I didn't miss it at all, and I never said that the DM just makes it up. That stuff in step 2 fully supports my statement that the action doesn't happen inside the fiction until the DM narrates it as happening. Until then, it's just a statement of intent on the part of the player.

The DM does have the ability to change the rules, though, so a bad DM could just "make it up" if he wanted to ignore the social contract.

Like 5e, AD&D has many rules. When a player delcares (for instance) I cast Knock on the door, the GM is not just at liberty to declare Your spell has no effect because that's the outcome s/he would prefer. And that's not "social contract"; that's rules.

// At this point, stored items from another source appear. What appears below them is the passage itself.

(** * apexJSON: a shallow embedding of the codec and its lexical core

    The development follows the Go sources of the repository:
    - [parser.go]: the lexical primitives of [Parser]
      (skipWhitespace, parseString, parseNumber, matchLiteral, skipValue,
      ExtractString, ExtractNumber, ExtractBool);
    - [apexJSON.go]: Marshal, Unmarshal, Extract, the streaming Decoder,
      escapeMap and writeEscapedStringString;
    - [marshal_unmarshal.go]: marshalValue, unmarshalValue and the setters;
    - the memory-management file: the Buffer type and the buffer pools.

    Conventions.  A Go [byte] is an [ascii] (eight bits).  A Go [[]byte] or
    [string] is a [list byte].  Offsets and lengths are [nat]: in the source
    they are Go [int]s that are never negative and are bounded by the size of
    an allocated slice, so the 64-bit wrap-around is out of reach.  Size hints
    (which a caller may choose freely) are [Z]. *)

From Stdlib Require Import Ascii String ZArith NArith Lia Bool Arith List.
Import ListNotations.

Set Implicit Arguments.
Set Warnings "-register-all,-abstract-large-number".
Local Open Scope char_scope.

(** ** Bytes *)

Definition byte := ascii.

Definition beq (a b : byte) : bool := Ascii.eqb a b.

Definition byteVal (c : byte) : N := N_of_ascii c.

(** [c < k] on bytes, as in the Go comparison [c < 0x20]. *)
Definition bltN (c : byte) (k : N) : bool := N.ltb (byteVal c) k.

Definition cQuote : byte := "034"%char.
Definition cBackslash : byte := "092"%char.
Definition cTab : byte := "009"%char.
Definition cNewline : byte := "010"%char.
Definition cReturn : byte := "013"%char.
Definition cSpace : byte := " "%char.

(** The bytes of a string literal. *)
Definition B (s : string) : list byte := list_ascii_of_string s.

(** Concrete JSON inputs are written with an apostrophe standing for the
    double quote and a caret standing for the backslash. *)
Definition J (s : string) : list byte :=
  map (fun c => if beq c "'"%char then cQuote
                else if beq c "^"%char then cBackslash else c) (B s).

Arguments B s%_string.
Arguments J s%_string.

Fixpoint bytes_eqb (a b : list byte) : bool :=
  match a, b with
  | [], [] => true
  | x :: a', y :: b' => beq x y && bytes_eqb a' b'
  | _, _ => false
  end.

(** Go's slice expression [s[lo:hi]] (for [lo <= hi <= len s]). *)
Definition sub (s : list byte) (lo hi : nat) : list byte :=
  firstn (hi - lo) (skipn lo s).

(** isDigit and isWhitespace of the helpers file. *)
Definition isDigit (c : byte) : bool :=
  N.leb 48 (byteVal c) && N.leb (byteVal c) 57.

Definition isWhitespace (c : byte) : bool :=
  beq c cSpace || beq c cTab || beq c cNewline || beq c cReturn.

(** ** Token types (the iota block of apexJSON.go) *)

Inductive Token : Type :=
| TokenError | TokenObjectStart | TokenObjectEnd | TokenArrayStart
| TokenArrayEnd | TokenString | TokenNumber | TokenBool | TokenNull
| TokenColon | TokenComma.

(** ** Parser state: the input slice and the cursor, nothing else *)

Record Parser : Type := mkParser { data : list byte; pos : nat }.

Definition NewParser (d : list byte) : Parser := mkParser d 0.

(** [p.data[i]], [None] when [i >= len(p.data)]. *)
Definition at_ (d : list byte) (i : nat) : option byte := nth_error d i.

Definition byteIs (d : list byte) (i : nat) (c : byte) : bool :=
  match at_ d i with Some x => beq x c | None => false end.

Definition digitAt (d : list byte) (i : nat) : bool :=
  match at_ d i with Some x => isDigit x | None => false end.

Definition advance (p : Parser) (n : nat) : Parser :=
  mkParser (data p) (pos p + n).

(** *** skipWhitespace *)

Fixpoint wsRun (l : list byte) : nat :=
  match l with
  | c :: l' => if isWhitespace c then S (wsRun l') else 0
  | [] => 0
  end.

Definition skipWhitespace (p : Parser) : Parser :=
  advance p (wsRun (skipn (pos p) (data p))).

(** *** parseString

    The loop of parseString over the bytes that follow the opening quote:
    a backslash consumes two bytes, a quote ends the string.  [i] is the
    offset of the head of [l]; the result is the success flag and the final
    offset (which is [len+1] after a dangling backslash). *)

Fixpoint scanString (l : list byte) (i : nat) {struct l} : bool * nat :=
  match l with
  | [] => (false, i)
  | c :: l' =>
      if beq c cBackslash then
        match l' with
        | [] => (false, i + 2)
        | _ :: l'' => scanString l'' (i + 2)
        end
      else if beq c cQuote then (true, i + 1)
      else scanString l' (i + 1)
  end.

Rules that the DM is at liberty to change as he sees fit. So he is at liberty to declare that the spell has no effect, if that's what he wants to do. Why doesn't the DM do that? The social contract.
 

Imaro

Legend
There's been so much arguing about arguing lately that I've forgotten what the original argument was about.

This entire thread has pretty much been that.

Someone brings up an idea and adds an example to clarify - spend the next several pages ignoring the idea and focusing on deconstructing the example. Thus magic missiles are the issue, not the idea that 5e has numerous rules that allow for rerolls and changing the fiction after the fact. Don't like Shield? Ok, a Great Weapon Fighting Style fighter potentially REROLLS damage AFTER the roll. No magic involved whatsoever. Rolled a 1 on your damage with your greatsword? No problem, reroll and get a 10. Whoohoo, your minimum damage attack now deals maximum damage. But, apparently that's time travel?

Someone brings up an idea and adds an example to clarify - spend the next several pages taking the example to extremes that were obviously not intended. So, now backgrounding a bear companion results in the DM being forced to allow T-Rex's in every town. :uhoh:

Someone suggests that maybe not forcing players to do stuff they don't want? - spend several pages claiming that DM will now be forced to run games they hate.

On and on and on. It would be nice if there was just a smidgeon less bad faith arguing going on here, so we could actually have a discussion without screwing around page after page correcting faulty assumptions and blindingly stupid interpretations.

--------

Oh, and btw, [MENTION=23751]Maxperson[/MENTION], since someone else has also corrected you on your English usage, it's no longer an appeal to authority since multiple sources have been stated. I didn't bother, because, well, I have been teaching English for about 20 years and feel no real need to provide my bona fides. A more reasonable response on your part would be a reexamination of where you went wrong in your use of the language, rather than, again, ignoring the point, and simply attacking me. But, hey, that's been pretty much par for the course for this entire thread.

Or to summarize it more succinctly... Someone brings up a play style (or component thereof) and decides to add that unless you play this way (or with these procedures) you are a bad DM... thread explodes.